===== Data section

(** The body of [line.forEach]: the page and [cursorX] are threaded. The
    page is the one the rule above the footnotes was drawn on, so it is
    normalised already and [page.drawText] only appends to its content; the
    text was measured by the layout, so the font encodes it. *)
Definition drawFragment (existing : gset jsstring) (cursorY : Q)
    (acc : Completion (PdfPage * Q)) (fragment : Fragment)
  : Completion (PdfPage * Q) :=
  let! (p, cursorX) := acc in
  match fragText fragment with
  | [] => Returned (p, cursorX)
  | t =>
      let p := drawOn p (DrawText t cursorX cursorY) in
      let! p :=
        match fragHref fragment with
        | Some (c :: h) =>
            if existsb (fun c => negb (isWhitespace c)) t then
              let! linkSpec :=
                resolveFootnoteLinkSpec decodeURIComponent encodeURIComponent
                  (c :: h) existing in
              match linkSpec with
              | Some spec =>
                  Returned
                    (addPdfLinkAnnotation p
                       (cursorX, cursorY - (12 # 10),
                        cursorX + width fragment, cursorY + lineHeightPt - 1)
                       spec)
              | None => Returned p
              end
            else Returned p
        | _ => Returned p
        end in
      Returned (p, (cursorX + width fragment)%Q)
  end.

(** The body of [itemLayout.lines.forEach]: the page and [cursorY]. *)
Definition drawLineOfText (existing : gset jsstring)
    (acc : Completion (PdfPage * Q)) (line : list Fragment)
  : Completion (PdfPage * Q) :=
  let! (p, cursorY) := acc in
  if Qgtb footnoteMinY cursorY then Returned (p, cursorY)
  else
    let! (p, _) :=
      fold_left (drawFragment existing cursorY) line
                (Returned (p, leftMarginPt)) in
    Returned (p, (cursorY - lineHeightPt)%Q).

(** The body of [layout.itemLayouts.forEach] for the page [pageIndex]:
    the page, the destination table, the known names and [cursorY]. *)
Definition drawItem (pageIndex itemCount : nat)
    (acc : Completion (PdfPage * gmap jsstring Destination * gset jsstring * Q * nat))
    (itemLayout : ItemLayout)
  : Completion (PdfPage * gmap jsstring Destination * gset jsstring * Q * nat) :=
  let! (p, dests, existing, cursorY, itemIndex) := acc in
  match layoutLines itemLayout with
  | [] => Returned (p, dests, existing, cursorY, S itemIndex)
  | ls =>
      let destinationY := (cursorY + lineHeightPt)%Q in
      let name := planDestName (layoutItem itemLayout) in
      let dests := setPdfNamedDestination dests name pageIndex leftMarginPt destinationY in
      let existing := {[ name ]} ∪ existing in
      let! (p, cursorY) :=
        fold_left (drawLineOfText existing) ls (Returned (p, cursorY)) in
      let cursorY := if (itemIndex <? itemCount - 1)%nat
                     then (cursorY - itemGapPt options)%Q else cursorY in
      Returned (p, dests, existing, cursorY, S itemIndex)
  end.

==========

Going through the entries above, tally every line that contains the string "width", then state only the total.

### Response for this exercise
2